[Extracted data entries]
[Start of Attachment]
(** Within one map: across any one operation (a [Put], a [Remove], a
    [RemoveBy], a [Clear], an [UpdateBy] with the [IncreaseVersion] action,
    or the run of the deferred releases), for either map and every id, when
    the map holds a segment for the id before the operation and holds one
    after it, the version of the one held after is not lower than the
    version of the one held before. *)
Theorem stored_version_never_decreases (op : Op) (w w' : World)
    (typ : SegmentType) (id : Z) (s s' : Segment) :
  apply_op op w = Some w' →
  segmentsOf typ w !! id = Some s →
  segmentsOf typ w' !! id = Some s' →
  Version (store w) s <= Version (store w') s'.
Proof.
  intros Hop Hs Hs'.
  assert (Hshrink : ∀ w1,
            growingSegments w1 ⊆ growingSegments w →
            sealedSegments w1 ⊆ sealedSegments w →
            (∀ p, Version (store w1) p = Version (store w) p) →
            segmentsOf typ w1 !! id = Some s' →
            Version (store w) s <= Version (store w1) s').
  { intros w1 Hg Hsl Hv Hs1.
    pose proof (segmentsOf_shrink typ w w1 Hg Hsl) as Hsub.
    pose proof (lookup_weaken _ _ _ _ Hs1 Hsub) as Hs2.
    rewrite Hs in Hs2. injection Hs2 as ->. rewrite Hv. lia. }
  destruct op as [ptyp segments|rid scope|o filters|o|o v filters|];
    cbn [apply_op] in Hop.
  - unfold Put in Hop.
    assert (Htyp : ptyp = SegmentTypeGrowing ∨ ptyp = SegmentTypeSealed)
      by (destruct ptyp; auto; done).
    destruct (Put_fold_versions ptyp segments (w, []) Htyp) as [Hv Hm].
    destruct (fold_left (Put_body ptyp) segments (w, [])) as [w1 r].
    assert (w' = with_releaseQueue (releaseQueue w1 ++ r) w1) as ->
      by (destruct Htyp as [-> | ->]; congruence).
    cbn [fst] in *. rewrite segmentsOf_with_releaseQueue in Hs'.
    destruct (Hm typ id s Hs) as (x & Hx & Hle).
    rewrite Hx in Hs'. injection Hs' as ->.
    cbn [store with_releaseQueue]. by rewrite Hv.
  - injection Hop as <-. destruct (Remove_shrink rid scope w).
    apply Hshrink; auto. intros p. apply Remove_Version.
  - injection Hop as <-. destruct (RemoveBy_shrink o filters w).
    apply Hshrink; auto. intros p. apply RemoveBy_Version.
  - injection Hop as <-. destruct typ; done.
  - injection Hop as <-.
    destruct (UpdateBy_maps o (IncreaseVersion v) filters w) as (Eg & Es & _).
    assert (segmentsOf typ (UpdateBy o (IncreaseVersion v) filters w).1
            = segmentsOf typ w) as E by (destruct typ; done).
    rewrite E, Hs in Hs'. injection Hs' as ->.
    apply UpdateBy_IncreaseVersion_Version.
  - injection Hop as <-. apply Hshrink; auto.
    intros p. apply runReleases_Version.
Qed.

Lemma stored_version_never_decreases_witness :
  Version (store worldWithSegment7) oldSegment7
  <= Version (store (with_releaseQueue [oldSegment7]
                       (with_sealed {[7 := newSegment7]} worldWithSegment7)))
       newSegment7.
Proof.
  apply (stored_version_never_decreases
           (OpPut SegmentTypeSealed [newSegment7]) worldWithSegment7 _
           SegmentTypeSealed 7).
  - vm_compute. reflexivity.
  - vm_compute. reflexivity.
  - vm_compute. reflexivity.
Defined.

(** ** Filtered iteration against plain filtering *)

(** The hints [extractHints] computes, read off the filter list. *)
Lemma elem_of_cons_other (x f : SegmentFilter) filters :
  x ≠ f → x ∈ f :: filters ↔ x ∈ filters.
Proof.
  intros Hne. rewrite elem_of_cons. split; [intros [?|?]; done|auto].
Qed.

Lemma exists_elem_of_cons_other {B} (mk : B → SegmentFilter) f filters :
  (∀ b, mk b ≠ f) → (∃ b, mk b ∈ f :: filters) ↔ ∃ b, mk b ∈ filters.
Proof.
  intros Hne. split; intros [b Hb]; exists b.
  - by apply elem_of_cons_other in Hb.
  - by apply elem_of_cons_other.
Qed.

(** The hints [extractHints] computes, read off the filter list. *)
Lemma hints_fold_merged filters h st s :
  mergedFilter (otherFilters (fold_left hints_body filters h)) st s =
    mergedFilter (otherFilters h) st s && forallb (passes_unhinted st s) filters.
Proof.
  revert h. induction filters as [|f filters IH]; intros h.
  - cbn [fold_left forallb]. by rewrite andb_true_r.
  - cbn [fold_left forallb]. rewrite IH.
    destruct f as [g|i0|t0]; cbn [hints_body FilterSegmentType FilterSegmentIDs
                                   passes_unhinted otherFilters]; [|done|done].
    unfold mergedFilter. rewrite forallb_app. cbn [forallb Filter].
    rewrite andb_true_r. by rewrite andb_assoc.
Qed.

Lemma hints_fold filters h :
  let h' := fold_left hints_body filters h in
  (∀ i, i ∈ segmentIDs h' ↔ i ∈ segmentIDs h ∨ SegmentIDFilter i ∈ filters)
  ∧ (hasSegIDs h' = true ↔ hasSegIDs h = true ∨ ∃ i, SegmentIDFilter i ∈ filters)
  ∧ (hasSegType h' = true ↔ hasSegType h = true ∨ ∃ t, SegmentTypeFilter t ∈ filters)
  ∧ ((segType h' = segType h ∧ ∀ t, SegmentTypeFilter t ∉ filters)
     ∨ SegmentTypeFilter (segType h') ∈ filters).
Proof.
  revert h. induction filters as [|f filters IH]; intros h; cbn zeta.
  - cbn [fold_left].
    split; [intros i; rewrite elem_of_nil; tauto|].
    split; [split; [auto|intros [?|[i Hi]]; [done|by apply elem_of_nil in Hi]]|].
    split; [split; [auto|intros [?|[i Hi]]; [done|by apply elem_of_nil in Hi]]|].
    left. split; [done|]. intros t Ht. by apply elem_of_nil in Ht.
  - cbn [fold_left].
    destruct (IH (hints_body h f)) as (Hi & Hsi & Hst & Hty). clear IH.
    destruct f as [g|i0|t0];
      cbn [hints_body FilterSegmentType FilterSegmentIDs
           segType hasSegType hasSegIDs segmentIDs] in *.
    + split; [intros i; by rewrite Hi, elem_of_cons_other|].
      split; [by rewrite Hsi, (exists_elem_of_cons_other SegmentIDFilter)|].
      split; [by rewrite Hst, (exists_elem_of_cons_other SegmentTypeFilter)|].
      destruct Hty as [[E Hn]|Hin]; [left|right; by apply list_elem_of_further].
      split; [done|]. intros t. rewrite elem_of_cons_other by done. apply Hn.
    + split.
      { intros i. rewrite Hi, elem_of_union, elem_of_list_to_set,
          list_elem_of_singleton, elem_of_cons.
        split; [intros [[?| -> ]|?]; auto|].
        intros [?|[E|?]]; auto. injection E as ->. auto. }
      split.
      { split; [intros _; right; exists i0; apply list_elem_of_here|].
        intros _. apply Hsi. by left. }
      split; [by rewrite Hst, (exists_elem_of_cons_other SegmentTypeFilter)|].
      destruct Hty as [[E Hn]|Hin]; [left|right; by apply list_elem_of_further].
      split; [done|]. intros t. rewrite elem_of_cons_other by done. apply Hn.
    + split; [intros i; by rewrite Hi, elem_of_cons_other|].
      split; [by rewrite Hsi, (exists_elem_of_cons_other SegmentIDFilter)|].
      split.
      { split; [intros _; right; exists t0; apply list_elem_of_here|].
        intros _. apply Hst. by left. }
      right. destruct Hty as [[E _]|Hin]; [|by apply list_elem_of_further].
      rewrite E. apply list_elem_of_here.
Qed.

Lemma extractHints_spec filters :
  let h := extractHints filters in
  (∀ st s, mergedFilter (otherFilters h) st s = forallb (passes_unhinted st s) filters)
  ∧ (∀ i, i ∈ segmentIDs h ↔ SegmentIDFilter i ∈ filters)
  ∧ (hasSegIDs h = true ↔ ∃ i, SegmentIDFilter i ∈ filters)
  ∧ (hasSegType h = true ↔ ∃ t, SegmentTypeFilter t ∈ filters)
  ∧ (hasSegType h = true → SegmentTypeFilter (segType h) ∈ filters)
  ∧ (hasSegType h = false → segType h = SegmentStateNone).
Proof.
  cbn zeta. unfold extractHints.
  destruct (hints_fold filters noHints) as (Hi & Hsi & Hst & Hty).
  cbn [noHints segType hasSegType hasSegIDs segmentIDs] in *.
  split; [intros st s; by rewrite hints_fold_merged|].
  split.
  { intros i. rewrite Hi. split; [intros [H|?]; [by apply elem_of_empty in H|done]|auto]. }
  split; [rewrite Hsi; split; [intros [?|?]; done|auto]|].
  split; [rewrite Hst; split; [intros [?|?]; done|auto]|].
  split.
  - intros Ht. apply Hst in Ht as [?|[t Ht]]; [done|].
    destruct Hty as [[_ Hn]|?]; [|done]. by destruct (Hn t).
  - intros Hf. destruct Hty as [[? _]|Hin]; [done|].
    assert (hasSegType (fold_left hints_body filters noHints) = true)
      by (apply Hst; eauto).
    congruence.
Qed.

(** What [GetBy] collects, loop by loop. *)
Lemma GetBy_rangeLoop others typ ids w ret :
  rangeLoop (fun _ _ segment '(w, ret) => (true, (w, ret ++ [segment])))
    others typ ids (w, ret)
  = (w, ret ++ omap (visited others typ w) ids).
Proof.
  revert ret. induction ids as [|id ids IH]; intros ret.
  - cbn. by rewrite app_nil_r.
  - cbn [rangeLoop fst].
    change (omap (visited others typ w) (id :: ids))
      with (match visited others typ w id with
            | Some y => y :: omap (visited others typ w) ids
            | None => omap (visited others typ w) ids
            end).
    unfold visited at 1.
    destruct (segmentsOf typ w !! id) as [segment|]; [|apply IH].
    destruct (mergedFilter others (store w) segment); [|apply IH].
    rewrite IH. by rewrite <- app_assoc.
Qed.

Lemma GetBy_candidates o h typs w ret :
  fold_left
    (rangeCandidate (fun _ _ segment '(w, ret) => (true, (w, ret ++ [segment]))) o h)
    typs (w, ret)
  = (w, ret ++ (typs ≫= fun typ => omap (visited (otherFilters h) typ w)
                                     (visitOrder o h typ w))).
Proof.
  revert ret. induction typs as [|typ typs IH]; intros ret.
  - cbn. by rewrite app_nil_r.
  - cbn [fold_left mbind list_bind]. unfold rangeCandidate at 2.
    rewrite GetBy_rangeLoop. cbn [fst]. rewrite IH. by rewrite <- app_assoc.
Qed.

Lemma elem_of_GetBy o filters w s :
  s ∈ GetBy o filters w ↔
  ∃ typ id, typ ∈ candidates o (extractHints filters)
    ∧ id ∈ visitOrder o (extractHints filters) typ w
    ∧ segmentsOf typ w !! id = Some s
    ∧ mergedFilter (otherFilters (extractHints filters)) (store w) s = true.
Proof.
  unfold GetBy, rangeWithFilter. rewrite GetBy_candidates. cbn [snd app].
  rewrite list_elem_of_bind. split.
  - intros (typ & Hs & Htyp).
    apply list_elem_of_omap in Hs as (id & Hid & Hv).
    exists typ, id. unfold visited in Hv.
    destruct (segmentsOf typ w !! id) as [x|]; [|done].
    destruct (mergedFilter _ _ x) eqn:E; [|done].
    by injection Hv as ->.
  - intros (typ & id & Htyp & Hid & Hs & Hm).
    exists typ. split; [|done].
    apply list_elem_of_omap. exists id. split; [done|].
    unfold visited. by rewrite Hs, Hm.
Qed.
[End of Attachment]
TASK PROMPT
Among the lines above, list those that contain the word "hasSegType".

TASK RESPONSE
  ∧ (hasSegType h' = true ↔ hasSegType h = true ∨ ∃ t, SegmentTypeFilter t ∈ filters)
           segType hasSegType hasSegIDs segmentIDs] in *.
  ∧ (hasSegType h = true ↔ ∃ t, SegmentTypeFilter t ∈ filters)
  ∧ (hasSegType h = true → SegmentTypeFilter (segType h) ∈ filters)
  ∧ (hasSegType h = false → segType h = SegmentStateNone).
  cbn [noHints segType hasSegType hasSegIDs segmentIDs] in *.
    assert (hasSegType (fold_left hints_body filters noHints) = true)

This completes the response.